**Task to carry out**.
Pull each line holding "Scope" out of the entries below.

**Collected data**.
********

(** * Button token extraction

    A shallow embedding of [scripts/extract-button-tokens.py]: the
    recursive search [find_components] over a parsed Figma export, the
    driver [extract_button_tokens] and the [__main__] block, together
    with the properties the specification states about them.

    Conventions.
    - A parsed JSON document is a value of [json]; a Python [dict] is an
      association list in insertion order (the order [json.dump] writes).
    - A Python [str] is a [string] holding the UTF-8 encoding of the text.
      Substring tests, concatenation and lexicographic order agree with
      Python's on that encoding.
    - A Python exception is a value of [exn]; code that can raise returns
      [exc A].
    - The interpreter's recursion limit is not modelled: [find_components]
      is given as much depth as the document needs. *)

From Stdlib Require Import String Ascii List ZArith Bool Arith Lia DecimalString.
From Stdlib Require Import Permutation.
Import ListNotations.

Set Warnings "-register-all".

Local Open Scope string_scope.
Local Open Scope list_scope.

Infix "+++" := String.append (right associativity, at level 60).

(** ** JSON values as [json.load] returns them *)

(** A [float] is identified with the text [float.__repr__] gives for it
    ("1.5", "1e+22", "nan", "inf", "-inf"); no arithmetic is done on
    numbers anywhere in the script. *)
Inductive json : Type :=
| JNull
| JBool (b : bool)
| JInt (z : Z)
| JFloat (repr : string)
| JStr (s : string)
| JArr (items : list json)
| JObj (fields : list (string * json)).

Definition dict : Type := list (string * json).

(** ** Python exceptions *)

Inductive exn : Type :=
| Exception (class message : string).

Definition exn_message (e : exn) : string :=
  match e with Exception _ m => m end.

Inductive exc (A : Type) : Type :=
| Ok (a : A)
| Raise (e : exn).
Arguments Ok {A} a.
Arguments Raise {A} e.

Definition exc_bind {A B} (c : exc A) (k : A -> exc B) : exc B :=
  match c with
  | Ok a => k a
  | Raise e => Raise e
  end.

Notation "x <- c ;; k" := (exc_bind c (fun x => k))
  (at level 61, c at next level, right associativity).

(** [for x in items: s = body(x, s)], stopping at the first exception. *)
Fixpoint for_each {A S : Type} (items : list A) (body : A -> S -> exc S) (s : S)
  : exc S :=
  match items with
  | [] => Ok s
  | x :: rest => s' <- body x s ;; for_each rest body s'
  end.

(** ** Dictionaries *)

(** [key in d] and [d[key]] *)
Fixpoint dict_get (key : string) (d : dict) : option json :=
  match d with
  | [] => None
  | (k, v) :: d' => if String.eqb k key then Some v else dict_get key d'
  end.

Definition has_key (key : string) (d : dict) : bool :=
  match dict_get key d with Some _ => true | None => false end.

(** [d.get(key, default)]; [d.get(key)] is [dict_get_or key d JNull]. *)
Definition dict_get_or (key : string) (d : dict) (default : json) : json :=
  match dict_get key d with Some v => v | None => default end.

(** [d[key] = v]: an existing key keeps its place, a new one goes last. *)
Fixpoint dict_set (key : string) (v : json) (d : dict) : dict :=
  match d with
  | [] => [(key, v)]
  | (k, w) :: d' =>
      if String.eqb k key then (k, v) :: d' else (k, w) :: dict_set key v d'
  end.

(** ** Strings *)

(** [needle in s] for two [str]. *)
Fixpoint is_substring (needle s : string) : bool :=
  String.prefix needle s
  || match s with
     | EmptyString => false
     | String _ s' => is_substring needle s'
     end.

(** A byte [10xxxxxx] continues the character begun before it. *)
Definition is_continuation (c : ascii) : bool :=
  let n := nat_of_ascii c in Nat.leb 128 n && Nat.ltb n 192.

Definition starts_with_continuation (s : string) : bool :=
  match s with
  | EmptyString => false
  | String c _ => is_continuation c
  end.

(** The characters of a [str], as iterating over it yields them. *)
Fixpoint py_chars (s : string) : list string :=
  match s with
  | EmptyString => []
  | String c s' =>
      match py_chars s' with
      | x :: xs =>
          if starts_with_continuation x then String c x :: xs
          else String c EmptyString :: x :: xs
      | [] => [String c EmptyString]
      end
  end.

Definition nat_str (n : nat) : string :=
  NilZero.string_of_uint (Nat.to_uint n).

Definition int_str (z : Z) : string :=
  NilZero.string_of_int (Z.to_int z).

Definition nl : string := String (ascii_of_nat 10) EmptyString.

(** ** Python operators on JSON values *)

Definition py_type_name (v : json) : string :=
  match v with
  | JNull => "NoneType"
  | JBool _ => "bool"
  | JInt _ => "int"
  | JFloat _ => "float"
  | JStr _ => "str"
  | JArr _ => "list"
  | JObj _ => "dict"
  end.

********

**Problem solution**.
Local Open Scope string_scope.
Local Open Scope list_scope.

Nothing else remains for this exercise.